Saved entries –
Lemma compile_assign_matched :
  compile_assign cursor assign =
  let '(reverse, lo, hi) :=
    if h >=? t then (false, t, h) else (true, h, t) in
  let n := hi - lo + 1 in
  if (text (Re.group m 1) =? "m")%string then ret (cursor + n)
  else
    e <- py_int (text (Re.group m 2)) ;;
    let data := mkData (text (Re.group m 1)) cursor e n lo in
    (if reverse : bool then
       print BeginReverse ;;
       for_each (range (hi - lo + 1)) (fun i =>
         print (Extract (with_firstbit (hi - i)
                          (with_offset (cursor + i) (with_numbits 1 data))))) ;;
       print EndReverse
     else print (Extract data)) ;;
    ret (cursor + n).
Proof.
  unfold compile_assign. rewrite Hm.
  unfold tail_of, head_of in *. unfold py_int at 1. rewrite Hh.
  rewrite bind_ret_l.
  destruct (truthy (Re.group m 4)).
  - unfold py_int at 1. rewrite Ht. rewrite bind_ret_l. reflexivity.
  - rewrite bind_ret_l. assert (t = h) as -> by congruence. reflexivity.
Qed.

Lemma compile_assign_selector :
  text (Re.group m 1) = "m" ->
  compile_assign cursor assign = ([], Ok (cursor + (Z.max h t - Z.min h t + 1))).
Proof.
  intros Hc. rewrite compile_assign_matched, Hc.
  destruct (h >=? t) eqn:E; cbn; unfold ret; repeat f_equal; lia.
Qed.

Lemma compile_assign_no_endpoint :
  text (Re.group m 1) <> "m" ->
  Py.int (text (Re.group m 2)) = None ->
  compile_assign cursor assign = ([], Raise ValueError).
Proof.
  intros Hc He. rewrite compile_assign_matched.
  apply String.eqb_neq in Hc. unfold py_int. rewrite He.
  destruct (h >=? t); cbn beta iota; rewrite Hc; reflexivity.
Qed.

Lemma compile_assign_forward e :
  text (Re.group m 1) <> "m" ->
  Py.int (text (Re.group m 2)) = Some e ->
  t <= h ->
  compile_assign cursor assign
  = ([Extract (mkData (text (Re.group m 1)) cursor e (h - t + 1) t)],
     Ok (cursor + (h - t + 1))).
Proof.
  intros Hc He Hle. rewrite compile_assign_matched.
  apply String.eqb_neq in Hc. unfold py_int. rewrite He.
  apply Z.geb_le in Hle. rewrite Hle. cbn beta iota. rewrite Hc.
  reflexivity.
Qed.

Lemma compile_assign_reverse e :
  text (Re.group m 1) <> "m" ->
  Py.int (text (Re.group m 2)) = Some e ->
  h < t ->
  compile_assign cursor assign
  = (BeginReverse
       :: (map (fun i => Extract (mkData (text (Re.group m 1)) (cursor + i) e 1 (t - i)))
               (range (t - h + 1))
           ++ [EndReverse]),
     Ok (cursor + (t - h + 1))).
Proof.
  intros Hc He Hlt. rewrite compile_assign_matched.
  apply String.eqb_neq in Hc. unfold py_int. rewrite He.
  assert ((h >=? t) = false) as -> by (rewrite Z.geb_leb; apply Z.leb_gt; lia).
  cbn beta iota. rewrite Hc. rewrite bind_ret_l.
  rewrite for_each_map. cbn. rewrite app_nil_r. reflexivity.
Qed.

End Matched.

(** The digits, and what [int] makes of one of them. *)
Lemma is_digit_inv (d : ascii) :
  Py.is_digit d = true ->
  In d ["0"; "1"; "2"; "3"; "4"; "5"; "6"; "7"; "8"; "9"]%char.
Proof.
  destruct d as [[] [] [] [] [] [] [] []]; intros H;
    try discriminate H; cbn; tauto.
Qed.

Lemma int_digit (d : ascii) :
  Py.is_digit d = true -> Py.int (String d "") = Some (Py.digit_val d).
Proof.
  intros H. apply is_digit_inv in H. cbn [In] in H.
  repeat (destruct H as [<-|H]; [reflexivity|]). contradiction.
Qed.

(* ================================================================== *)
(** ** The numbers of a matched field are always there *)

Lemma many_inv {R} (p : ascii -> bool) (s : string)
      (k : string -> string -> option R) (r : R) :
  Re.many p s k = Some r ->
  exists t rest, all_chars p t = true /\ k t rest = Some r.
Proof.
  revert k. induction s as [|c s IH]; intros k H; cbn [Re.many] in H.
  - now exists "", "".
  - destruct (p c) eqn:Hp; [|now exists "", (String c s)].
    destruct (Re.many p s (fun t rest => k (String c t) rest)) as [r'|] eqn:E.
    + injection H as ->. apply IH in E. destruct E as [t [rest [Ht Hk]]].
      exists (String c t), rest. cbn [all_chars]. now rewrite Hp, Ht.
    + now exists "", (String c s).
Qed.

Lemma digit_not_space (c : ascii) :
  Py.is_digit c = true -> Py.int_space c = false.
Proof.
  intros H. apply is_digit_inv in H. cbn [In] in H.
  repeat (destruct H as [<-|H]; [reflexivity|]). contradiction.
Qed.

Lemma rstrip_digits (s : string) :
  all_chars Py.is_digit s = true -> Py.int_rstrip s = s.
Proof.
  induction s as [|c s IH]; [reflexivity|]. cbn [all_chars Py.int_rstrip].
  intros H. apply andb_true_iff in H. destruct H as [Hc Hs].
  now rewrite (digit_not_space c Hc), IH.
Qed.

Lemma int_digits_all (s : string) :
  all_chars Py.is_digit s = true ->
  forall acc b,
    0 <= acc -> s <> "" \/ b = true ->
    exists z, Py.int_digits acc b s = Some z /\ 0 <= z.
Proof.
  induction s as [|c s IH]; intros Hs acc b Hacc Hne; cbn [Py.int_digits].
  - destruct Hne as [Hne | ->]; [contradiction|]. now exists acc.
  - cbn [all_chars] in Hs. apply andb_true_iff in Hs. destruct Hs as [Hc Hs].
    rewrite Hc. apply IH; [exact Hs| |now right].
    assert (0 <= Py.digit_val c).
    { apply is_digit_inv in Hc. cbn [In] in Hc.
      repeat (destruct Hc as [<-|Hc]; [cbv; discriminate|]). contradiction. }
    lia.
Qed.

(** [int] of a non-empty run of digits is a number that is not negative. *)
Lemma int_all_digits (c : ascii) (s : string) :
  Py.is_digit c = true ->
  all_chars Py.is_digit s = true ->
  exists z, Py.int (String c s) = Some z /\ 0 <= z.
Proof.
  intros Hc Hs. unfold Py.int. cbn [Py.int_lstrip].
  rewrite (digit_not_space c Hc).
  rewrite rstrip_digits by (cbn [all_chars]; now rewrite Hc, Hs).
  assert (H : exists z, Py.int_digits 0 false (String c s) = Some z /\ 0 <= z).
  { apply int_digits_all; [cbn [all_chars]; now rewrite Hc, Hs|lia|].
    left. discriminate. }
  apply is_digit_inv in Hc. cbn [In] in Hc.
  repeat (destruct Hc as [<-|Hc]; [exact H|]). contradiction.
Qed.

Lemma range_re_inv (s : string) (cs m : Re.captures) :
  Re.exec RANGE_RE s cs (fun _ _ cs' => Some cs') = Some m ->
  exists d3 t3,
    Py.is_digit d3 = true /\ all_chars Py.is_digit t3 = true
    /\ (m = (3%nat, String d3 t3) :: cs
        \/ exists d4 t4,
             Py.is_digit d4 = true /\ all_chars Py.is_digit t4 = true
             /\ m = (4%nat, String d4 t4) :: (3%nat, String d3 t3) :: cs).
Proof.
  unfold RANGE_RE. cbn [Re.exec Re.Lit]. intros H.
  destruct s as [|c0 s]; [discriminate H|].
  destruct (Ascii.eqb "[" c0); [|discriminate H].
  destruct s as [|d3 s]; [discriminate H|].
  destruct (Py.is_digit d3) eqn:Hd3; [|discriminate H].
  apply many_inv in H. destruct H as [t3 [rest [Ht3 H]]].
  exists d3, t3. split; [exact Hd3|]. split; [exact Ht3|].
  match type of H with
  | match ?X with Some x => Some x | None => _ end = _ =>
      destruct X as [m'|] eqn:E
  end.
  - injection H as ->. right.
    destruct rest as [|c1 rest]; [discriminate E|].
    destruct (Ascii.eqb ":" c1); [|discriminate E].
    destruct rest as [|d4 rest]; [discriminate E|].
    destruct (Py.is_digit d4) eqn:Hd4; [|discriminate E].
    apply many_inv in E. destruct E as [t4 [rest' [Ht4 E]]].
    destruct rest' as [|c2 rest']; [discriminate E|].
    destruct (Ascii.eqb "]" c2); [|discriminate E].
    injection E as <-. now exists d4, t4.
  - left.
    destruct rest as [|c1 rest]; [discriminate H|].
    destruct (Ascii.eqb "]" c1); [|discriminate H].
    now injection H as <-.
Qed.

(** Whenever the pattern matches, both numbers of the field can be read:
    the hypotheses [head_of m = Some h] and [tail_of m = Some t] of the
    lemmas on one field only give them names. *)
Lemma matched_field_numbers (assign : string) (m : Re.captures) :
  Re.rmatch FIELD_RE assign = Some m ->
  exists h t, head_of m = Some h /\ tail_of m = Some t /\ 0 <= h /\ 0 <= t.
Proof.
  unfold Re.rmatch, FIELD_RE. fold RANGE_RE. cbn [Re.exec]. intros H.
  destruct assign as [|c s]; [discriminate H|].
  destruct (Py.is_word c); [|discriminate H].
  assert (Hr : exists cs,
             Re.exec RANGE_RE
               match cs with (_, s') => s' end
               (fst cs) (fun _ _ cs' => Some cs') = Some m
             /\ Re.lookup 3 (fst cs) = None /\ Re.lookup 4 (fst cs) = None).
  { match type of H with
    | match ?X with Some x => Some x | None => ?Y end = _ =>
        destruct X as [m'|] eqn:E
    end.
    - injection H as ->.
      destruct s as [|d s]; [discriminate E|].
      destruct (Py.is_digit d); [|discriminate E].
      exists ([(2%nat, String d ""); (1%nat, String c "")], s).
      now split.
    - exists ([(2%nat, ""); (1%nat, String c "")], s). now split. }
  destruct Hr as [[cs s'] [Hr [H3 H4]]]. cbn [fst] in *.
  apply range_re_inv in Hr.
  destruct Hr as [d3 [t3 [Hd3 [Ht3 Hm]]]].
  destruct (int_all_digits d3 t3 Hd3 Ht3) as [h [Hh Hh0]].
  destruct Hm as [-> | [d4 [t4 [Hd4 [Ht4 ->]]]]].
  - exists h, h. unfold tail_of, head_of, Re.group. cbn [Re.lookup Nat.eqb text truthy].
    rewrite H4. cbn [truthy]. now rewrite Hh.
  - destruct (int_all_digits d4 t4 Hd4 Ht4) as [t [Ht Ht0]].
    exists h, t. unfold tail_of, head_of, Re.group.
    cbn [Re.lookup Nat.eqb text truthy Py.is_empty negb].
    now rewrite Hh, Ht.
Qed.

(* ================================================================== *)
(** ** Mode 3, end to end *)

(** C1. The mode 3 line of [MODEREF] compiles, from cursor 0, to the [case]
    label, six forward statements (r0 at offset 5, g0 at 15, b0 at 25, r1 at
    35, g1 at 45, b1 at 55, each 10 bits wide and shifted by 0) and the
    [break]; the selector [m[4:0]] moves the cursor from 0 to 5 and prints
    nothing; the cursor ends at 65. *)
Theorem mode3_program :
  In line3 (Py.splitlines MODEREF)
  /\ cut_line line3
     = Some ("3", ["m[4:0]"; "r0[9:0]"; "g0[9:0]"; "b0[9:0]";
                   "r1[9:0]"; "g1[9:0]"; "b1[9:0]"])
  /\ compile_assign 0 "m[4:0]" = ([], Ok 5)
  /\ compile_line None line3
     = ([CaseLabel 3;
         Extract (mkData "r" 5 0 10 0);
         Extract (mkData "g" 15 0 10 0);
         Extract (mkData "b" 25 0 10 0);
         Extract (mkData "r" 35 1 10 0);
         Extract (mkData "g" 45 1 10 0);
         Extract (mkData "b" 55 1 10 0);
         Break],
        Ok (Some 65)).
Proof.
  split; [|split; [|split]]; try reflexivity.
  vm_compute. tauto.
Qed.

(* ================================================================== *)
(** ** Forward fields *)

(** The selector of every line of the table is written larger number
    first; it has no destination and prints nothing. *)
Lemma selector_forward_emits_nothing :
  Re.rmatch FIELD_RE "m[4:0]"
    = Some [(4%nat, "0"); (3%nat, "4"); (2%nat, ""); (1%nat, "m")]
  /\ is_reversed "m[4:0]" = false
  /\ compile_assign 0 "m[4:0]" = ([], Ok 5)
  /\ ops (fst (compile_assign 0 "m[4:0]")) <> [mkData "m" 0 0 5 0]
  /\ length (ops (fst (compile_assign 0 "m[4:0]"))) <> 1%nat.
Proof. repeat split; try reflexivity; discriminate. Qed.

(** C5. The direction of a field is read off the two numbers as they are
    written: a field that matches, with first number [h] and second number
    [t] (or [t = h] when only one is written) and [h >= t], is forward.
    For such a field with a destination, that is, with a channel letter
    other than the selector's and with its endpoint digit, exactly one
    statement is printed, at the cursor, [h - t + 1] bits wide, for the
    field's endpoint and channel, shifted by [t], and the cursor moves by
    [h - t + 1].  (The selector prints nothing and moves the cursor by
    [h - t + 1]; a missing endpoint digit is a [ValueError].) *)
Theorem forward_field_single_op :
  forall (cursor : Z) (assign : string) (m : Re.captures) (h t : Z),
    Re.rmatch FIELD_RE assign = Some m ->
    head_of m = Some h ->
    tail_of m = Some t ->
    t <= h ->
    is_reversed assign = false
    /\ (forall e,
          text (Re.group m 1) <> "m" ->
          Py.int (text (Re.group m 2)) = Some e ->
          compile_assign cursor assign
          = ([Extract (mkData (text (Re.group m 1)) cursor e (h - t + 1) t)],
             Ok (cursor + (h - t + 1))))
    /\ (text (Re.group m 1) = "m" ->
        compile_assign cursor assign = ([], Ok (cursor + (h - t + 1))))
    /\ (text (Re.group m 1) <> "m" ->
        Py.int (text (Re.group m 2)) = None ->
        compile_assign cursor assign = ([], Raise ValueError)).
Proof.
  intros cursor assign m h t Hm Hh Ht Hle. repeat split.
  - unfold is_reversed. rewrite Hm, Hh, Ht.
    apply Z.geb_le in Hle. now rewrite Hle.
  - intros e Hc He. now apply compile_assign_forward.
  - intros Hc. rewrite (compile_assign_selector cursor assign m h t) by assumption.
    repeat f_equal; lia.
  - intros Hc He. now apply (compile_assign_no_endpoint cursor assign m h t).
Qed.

WHAT THIS TASK INVOLVES – Up to and including the line with "print (Extract (with_firstbit", repeat the entries exactly, beginning at their first line.

RESPONSE –
Lemma compile_assign_matched :
  compile_assign cursor assign =
  let '(reverse, lo, hi) :=
    if h >=? t then (false, t, h) else (true, h, t) in
  let n := hi - lo + 1 in
  if (text (Re.group m 1) =? "m")%string then ret (cursor + n)
  else
    e <- py_int (text (Re.group m 2)) ;;
    let data := mkData (text (Re.group m 1)) cursor e n lo in
    (if reverse : bool then
       print BeginReverse ;;
       for_each (range (hi - lo + 1)) (fun i =>
         print (Extract (with_firstbit (hi - i)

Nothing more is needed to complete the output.